精神の崩壊
CIC6H4CHC(CN)2
 未だに事件解決への進展が見られぬまま、時間だけが虚しく過ぎて行っていた。

 そのせいか、最近では正春さえ居なければ事件は起きないと し、10数名程の者達が正春に対しこの街を出て行けと言いデモ行為を行っていた。

 悪戯電話や悪書投函等は日常茶飯事と為っていた。

 今日も、何度も嫌がらせの電話等が掛かって来ていた。

 その為、正春は仕事等する気も起きず、此処数日は何もせずにただ無気力にその日を過ごしていた。

 しかし、この時既に最悪の事件への運命のカウントダウンが始まっていたのだった。

 そして、翌日正春へ対してのデモ行為を行っていたメンバーの一人が警察へ通報した事によりその事件は発覚した。
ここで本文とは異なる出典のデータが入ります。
Definition bold (f t : Z) : Mark := {| mk_Type := Mark_Bold; mk_Param := ""; mk_From := f; mk_To := t |}.
Definition link (p : string) (f t : Z) : Mark := {| mk_Type := Mark_Link; mk_Param := p; mk_From := f; mk_To := t |}.

(** "ab😀cd", bold on "b😀c" and linked on "a". *)
Definition sample : TextBlock :=
  new_text_block [97; 98; 128512; 99; 100] 2 [bold 1 5; link "http://a" 0 1] true "red" "grey" 1.
Definition pasted : TextBlock := new_text_block [120; 121] 0 [bold 0 2] false "" "" 0.

Definition good_b (L : Z) (ms : list Mark) : bool :=
  forallb (λ m, (mk_From m <? mk_To m) && (0 <=? mk_From m) && (mk_To m <=? L)) ms &&
  (fix go ms := match ms with
                | [] => true
                | m :: ms => forallb (λ x, negb ((mk_Type m =? mk_Type x) && bool_decide (mk_Param m = mk_Param x))
                                           || (mk_To m <=? mk_From x) || (mk_To x <=? mk_From m)) ms && go ms
                end) ms.

Lemma good_b_spec L ms : good_b L ms = true → good_marks L ms.
Proof.
  unfold good_b. intros [H1 H2]%andb_true_iff. rewrite forallb_forall in H1. setoid_rewrite <- list_elem_of_In in H1.
  split; [split|].
  - rewrite Forall_forall. intros m Hm. specialize (H1 m Hm). unfold nonempty. lia.
  - clear H1. induction ms as [|m ms IH]; [constructor|]. apply andb_true_iff in H2 as [H2 H3]. constructor; [|by apply IH].
    rewrite forallb_forall in H2. rewrite Forall_forall. intros x Hx. apply list_elem_of_In in Hx. specialize (H2 x Hx).
    intros [Ht Hp]. rewrite Ht, Hp, Z.eqb_refl, bool_decide_true in H2 by done. simpl in H2. lia.
  - rewrite Forall_forall. intros m Hm. specialize (H1 m Hm). unfold within. lia.
Qed.

Lemma scalars_b ms : forallb (λ r, (0 <=? r) && (r <? 55296)
  || (57344 <=? r) && (r <? 1114112)) ms = true → Forall scalar ms.
Proof.
  rewrite forallb_forall, Forall_forall. intros H r Hr. apply list_elem_of_In in Hr. specialize (H r Hr).
  unfold scalar. lia.
Qed.

Lemma paste_replaces_witness :
  RangeTextPaste sample 1 4 pasted true = Ok (with_marks (with_text sample [97; 120; 121; 99; 100])
    [bold 1 4; link "http://a" 0 1], 3) ∧
  ∃ t', RangeTextPaste sample 1 4 pasted true = Ok (t', 1 + 2) ∧
    tb_Text t' = [97] ++ tb_Text pasted ++ [99; 100] ∧ good_marks (text_len t') (tb_Marks t') ∧
    ∀ ty p k, covers (tb_Marks t') ty p k ↔
      (k < 1 ∧ covers (tb_Marks sample) ty p k) ∨ covers (tb_Marks pasted) ty p (k - 1) ∨
      (1 + 2 ≤ k ∧ covers (tb_Marks sample) ty p (k - 2 + (4 - 1))).
Proof.
  split; [vm_compute; reflexivity|].
  apply (paste_replaces sample [97] [98; 128512] [99; 100] pasted true);
    [done|by apply scalars_b|by apply scalars_b|done|done|by apply good_b_spec|by apply good_b_spec].
Defined.

Lemma cut_paste_roundtrip_witness :
  ∃ cut rest t', clipboard_cut (λ p, Ok p) sample 1 4 = Ok (cut, rest) ∧ tb_Text cut = [98; 128512] ∧
    tb_Text rest = [97; 99; 100] ∧ RangeTextPaste rest 1 1 cut false = Ok (t', 4) ∧
    tb_Text t' = tb_Text sample ∧ ∀ ty p k, covers (tb_Marks t') ty p k ↔ covers (tb_Marks sample) ty p k.
Proof.
  apply (cut_paste_roundtrip (λ p, Ok p) sample [97] [98; 128512] [99; 100]);
    [done|by apply scalars_b|done|by apply good_b_spec|repeat constructor].
Defined.

Lemma split_merge_roundtrip_witness :
  ∃ first rest t', Split sample 4 = Ok (first, rest) ∧
    tb_Text first = [97; 98; 128512] ∧ tb_Text rest = [99; 100] ∧ Merge first (Some rest) false = Some (Ok t') ∧
    tb_Text t' = tb_Text sample ∧ tb_Style t' = 2 ∧ tb_Checked t' = true ∧ tb_Color t' = "red" ∧
    tb_BackgroundColor t' = "grey" ∧ tb_Align t' = 1 ∧
    ∀ ty p k, covers (tb_Marks t') ty p k ↔ covers (tb_Marks sample) ty p k.
Proof.
  apply (split_merge_roundtrip sample [97; 98; 128512] [99; 100] false);
    [done|by apply scalars_b|done|by apply good_b_spec].
Defined.

Lemma normalize_correct_witness :
  let ms := [bold 5 10; link "http://a" 0 1; bold 0 5] in
  normalizeMarksPure ms = [bold 0 10; link "http://a" 0 1] ∧
  StronglySorted marks_le (normalizeMarksPure ms) ∧
  ∀ ty p k, covers (normalizeMarksPure ms) ty p k ↔ covers ms ty p k.
Proof.
  intros ms. split; [vm_compute; reflexivity|].
  apply (normalize_correct ms), tidy_non_nested, (good_b_spec 10). reflexivity.
Defined.

Lemma nested_mark_truncated_witness :
  normalizeMarksPure [bold 0 10; bold 2 5] = [bold 0 5] ∧
  ∀ k, 5 ≤ k < 10 → covers [bold 0 10; bold 2 5] Mark_Bold "" k ∧
    ¬ covers (normalizeMarksPure [bold 0 10; bold 2 5]) Mark_Bold "" k.
Proof. apply (nested_mark_truncated Mark_Bold "" 0 10 2 5); lia. Defined.

Definition empty_paragraph : TextBlock := new_text_block [] Style_Paragraph [] false "" "" 0.

Lemma Merge_correct_witness :
  Merge empty_paragraph None false = None ∧
  ∃ t', Merge empty_paragraph (Some sample) false = Some (Ok t') ∧ tb_Text t' = tb_Text sample ∧
    tb_Style t' = 2 ∧ ∀ ty p k, covers (tb_Marks t') ty p k ↔ covers (tb_Marks sample) ty p k.
Proof.
  destruct (Merge_correct empty_paragraph false) as (H1 & H2 & _). split; [by apply H2|].
  destruct (H1 sample) as (t' & E & E2 & _ & _ & [E3 _] & E4);
    [by apply scalars_b|by apply scalars_b|done|done|by apply good_b_spec|by apply good_b_spec|].
  exists t'. split_and!; [done|done|done|]. intros ty p k. rewrite E4. cbn [tb_Marks empty_paragraph new_text_block].
  rewrite covers_nil_iff. change (text_len empty_paragraph) with 0. rewrite Z.sub_0_r. tauto.
Defined.

Lemma text_Diff_ApplyEvent_witness :
  let '(ev, t1, text1) := Diff sample pasted in
  is_Some ev ∧ t1 = with_marks sample (tb_Marks t1) ∧ tb_Marks t1 ≡ₚ tb_Marks sample ∧
  text1 = with_marks pasted (tb_Marks text1) ∧ tb_Marks text1 ≡ₚ tb_Marks pasted ∧
  same_content (match ev with Some e => ApplyEvent t1 e | None => t1 end) text1.
Proof. split; [by eexists|]. apply (text_Diff_ApplyEvent sample pasted). Defined.
End TextInst.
 このメンバーは、農村地区の一角にポツリとある空き家を改良し、デモ隊の事務所として使用していたのだった。

 通報を受けた警察が現場に駆け付けると、出入口付近から建物の中の床や壁、天井に至る迄がベットリとした鮮血で赤く染まり、所処には被害者の物と思われる肉片や毛髪がベチャリとへばり付いており、その先に待ち受けているであろう想像を絶する惨状を無言で伝えていた。